I wouldn't chose Elastisearch as a primary source for the data, because it's good at searching. Searching is a very specific task and it requires a very specific approach, which in this cases uses inverted index to store actual data. Each field basically goes into separate index and because of that the indexes are very compact. Although it's possible to store into index complete objects, such an index will hardly get any benefit of compression. That requires much more disk space to store indexes and much more cpu clocks, spinning disks to process them.

Cassandra on the other hand is pretty good at storing and retrieving data.

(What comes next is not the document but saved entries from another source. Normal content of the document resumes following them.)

(** [coerce_blob] and [coerce_mysql_text] test a length in bytes. *)
Definition within_max_len (length : Z) (max_len : option Z) (type_name : string) (v : ColumnValue)
    : PgWireResult ColumnValue :=
  match max_len with
  | Some max_len =>
      if max_len <? length then user_error "22001" ("value too long for type " +:+ type_name) else Ok v
  | None => Ok v
  end.
Definition coerce_blob (value : list byte) (max_len : option Z) (type_name : string) : PgWireResult ColumnValue :=
  within_max_len (len value) max_len type_name (Bytea value).
Definition coerce_mysql_text (value : string) (max_len : option Z) (type_name : string)
    : PgWireResult ColumnValue :=
  within_max_len (len (as_bytes value)) max_len type_name (Text value).

(** ** Dates and times *)

Definition is_leap_year (year : Z) : bool :=
  ((Z.rem year 4 =? 0) && negb (Z.rem year 100 =? 0)) || (Z.rem year 400 =? 0).

Definition month_days (year month : Z) : Z :=
  match month with
  | 1 | 3 | 5 | 7 | 8 | 10 | 12 => 31
  | 4 | 6 | 9 | 11 => 30
  | 2 => if is_leap_year year then 29 else 28
  | _ => 0
  end.

Definition invalid_value {A} (code kind raw : string) : PgWireResult A :=
  user_error code ("invalid " +:+ kind +:+ " value '" +:+ raw +:+ "'").

(** [bytes.iter().enumerate().all(..)] *)
Definition all_indexed (p : nat -> byte -> bool) (l : list byte) : bool := forallb id (imap p l).

Definition dated (l : list byte) : bool :=
  (length l =? 10)%nat && bool_decide (l !! 4%nat = Some x2d) && bool_decide (l !! 7%nat = Some x2d) &&
  all_indexed (fun idx b => (idx =? 4)%nat || (idx =? 7)%nat || is_digit b) l.

Definition validate_date (l : list byte) : PgWireResult unit :=
  let invalid := invalid_value "22007" "DATE" (of_bytes l) in
  if negb (dated l) then invalid
  else
    year ← str_slice l 0 4;
    match parse_i32 year with
    | None => invalid
    | Some year =>
        month ← str_slice l 5 7;
        match parse_u32 month with
        | None => invalid
        | Some month =>
            day ← str_slice l 8 10;
            match parse_u32 day with
            | None => invalid
            | Some day =>
                if (year =? 0) || negb ((1 <=? month) && (month <=? 12)) then invalid
                else if (day =? 0) || (month_days year month <? day) then invalid
                else Ok tt
            end
        end
    end.

Definition validate_timestamp (raw : string) : PgWireResult unit :=
  if (10 <=? length (as_bytes raw))%nat then
    date ← str_slice (as_bytes raw) 0 10; validate_date date
  else invalid_value "22007" "TIMESTAMP" raw.

Definition validate_time (raw : string) (allow_tz : bool) : PgWireResult unit :=
  let invalid := invalid_value "22007" "TIME" raw in
  let l := as_bytes raw in
  let time := match split_whitespace l with w :: _ => w | [] => l end in
  let parts := split_on x3a time in
  if (length parts <? 2)%nat || (3 <? length parts)%nat then invalid
  else
    let below (n : Z) (o : option Z) := match o with Some v => v <? n | None => false end in
    let hour := parse_u32 (default [] (parts !! 0%nat)) in
    let minute := parse_u32 (default [] (parts !! 1%nat)) in
    let second_part := default [x30] (parts !! 2%nat) in
    let second_digits := take_while (fun b => negb (bool_decide (b ∈ [x2e; x2b; x2d; x5a]))) second_part in
    if below 24 hour && below 60 minute && below 60 (parse_u32 second_digits) &&
       (allow_tz || (negb (bool_decide (x2b ∈ l)) && negb (bool_decide (last l = Some x5a))))
    then Ok tt else invalid.

Definition validate_interval (raw : string) : PgWireResult unit :=
  if bool_decide (trim (as_bytes raw) = []) then user_error "22007" "invalid INTERVAL value" else Ok tt.

Definition is_hexdigit (b : byte) : bool :=
  is_digit b || ((65 <=? u8_to_Z b) && (u8_to_Z b <=? 70)) || ((97 <=? u8_to_Z b) && (u8_to_Z b <=? 102)).

Definition validate_uuid (raw : string) : PgWireResult unit :=
  let l := as_bytes raw in
  let dashes := [8; 13; 18; 23]%nat in
  if (length l =? 36)%nat && forallb (fun idx => bool_decide (l !! idx = Some x2d)) dashes &&
     all_indexed (fun idx b => bool_decide (idx ∈ dashes) || is_hexdigit b) l
  then Ok tt else invalid_value "22P02" "UUID" raw.

(** ** Bytes *)

Definition hex_value (b : byte) : option Z :=
  let z := u8_to_Z b in
  if is_digit b then Some (z - 48)
  else if (65 <=? z) && (z <=? 70) then Some (z - 55)
  else if (97 <=? z) && (z <=? 102) then Some (z - 87)
  else None.

(** [u8::from_str_radix(.., 16)] of two bytes; a leading plus is a sign. *)
Definition u8_from_hex (a b : byte) : option byte :=
  if is_byte x2b a then u8_of_Z <$> hex_value b
  else x ← hex_value a; y ← hex_value b; Some (u8_of_Z (16 * x + y)).

Fixpoint hex_pairs (raw : string) (hex : list byte) : PgWireResult (list byte) :=
  match hex with
  | a :: b :: rest =>
      if utf8_cont a || match rest with c :: _ => utf8_cont c | [] => false end then Panic
      else match u8_from_hex a b with
           | Some v => bytes ← hex_pairs raw rest; Ok (v :: bytes)
           | None => user_error "22P02" ("invalid BYTEA hex value '" +:+ raw +:+ "'")
           end
  | _ => Ok []
  end.

Definition parse_bytea (raw : string) : PgWireResult (list byte) :=
  match as_bytes raw with
  | x5c :: x78 :: hex | x5c :: x58 :: hex =>
      if negb (length hex mod 2 =? 0)%nat
      then user_error "22P02" ("invalid BYTEA hex value '" +:+ raw +:+ "'")
      else hex_pairs raw hex
  | l => Ok l
  end.

(** ** Arrays as text *)

Inductive ArrayItem : Type := ItemNull | ItemValue (value : list byte).

Definition array_item_from_text (value : list byte) (quoted : bool) : ArrayItem :=
  if quoted then ItemValue value
  else
    let value := trim value in
    if eq_ignore_ascii_case value (as_bytes "NULL") then ItemNull else ItemValue value.

(** The locals of the loop of [parse_array_items]. *)
Record ItemState : Type := {
  it_items : list ArrayItem;
  it_current : list byte;
  it_in_quotes : bool;
  it_quoted : bool;
  it_escaped : bool;
  it_depth : Z;
}.

Definition item_start : ItemState :=
  {| it_items := []; it_current := []; it_in_quotes := false; it_quoted := false; it_escaped := false;
     it_depth := 0 |}.

Definition item_push (ch : byte) (st : ItemState) : ItemState :=
  {| it_items := it_items st; it_current := it_current st ++ [ch]; it_in_quotes := it_in_quotes st;
     it_quoted := it_quoted st; it_escaped := false; it_depth := it_depth st |}.
Definition item_depth (by_ : Z) (st : ItemState) : ItemState :=
  {| it_items := it_items st; it_current := it_current st; it_in_quotes := it_in_quotes st;
     it_quoted := it_quoted st; it_escaped := it_escaped st; it_depth := it_depth st + by_ |}.

Definition item_step (raw : string) (st : ItemState) (ch : byte) : PgWireResult ItemState :=
  if it_escaped st then Ok (item_push ch st)
  else if is_byte x5c ch then
    Ok {| it_items := it_items st; it_current := it_current st; it_in_quotes := it_in_quotes st;
          it_quoted := it_quoted st; it_escaped := true; it_depth := it_depth st |}
  else if is_byte x22 ch then
    Ok {| it_items := it_items st; it_current := it_current st; it_in_quotes := negb (it_in_quotes st);
          it_quoted := true; it_escaped := false; it_depth := it_depth st |}
  else if it_in_quotes st then Ok (item_push ch st)
  else if is_byte x7b ch then Ok (item_push ch (item_depth 1 st))
  else if is_byte x7d ch then
    if it_depth st =? 0 then invalid_value "22P02" "ARRAY" raw
    else Ok (item_push ch (item_depth (-1) st))
  else if is_byte x2c ch && (it_depth st =? 0) then
    Ok {| it_items := it_items st ++ [array_item_from_text (it_current st) (it_quoted st)];
          it_current := []; it_in_quotes := false; it_quoted := false; it_escaped := false;
          it_depth := it_depth st |}
  else Ok (item_push ch st).

Definition item_end (raw : string) (st : ItemState) : PgWireResult (list ArrayItem) :=
  if it_escaped st || it_in_quotes st || negb (it_depth st =? 0) then invalid_value "22P02" "ARRAY" raw
  else Ok (it_items st ++ [array_item_from_text (it_current st) (it_quoted st)]).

Without any more or less specific requirements, I'd say that Cassandra is good at being primary storage (and provides pretty simple search scenarios) and ES is good at searching.


I will refute Evgenii answer about how ES is only good at searching.YES ES exceed at text search but it doesnt mean it can't do data.

You can actually treat it as if it was "Mongo" style Documentation and run "filter" queries on it to have fast fetch results. HOWEVER the question now becomes: how fast do you need your read/write and do you need any distributions? What ES lacks is distribution. Yes ES can do sharding but it has issues doing multi region distribution and reliability of replication of your data.

If you need the flexibility / reliability of your data I would swing to Cassanda. Also since you are dealing with TB - Cassandra might be a winner too because it is fitted for extreme volume.

If you need an easier time to to run searches (not limited to text search, eg: geo spacial you can do too) then ES might be a better fit. (note for the shear volume you are doing, you will need to shard in order to distribute your load).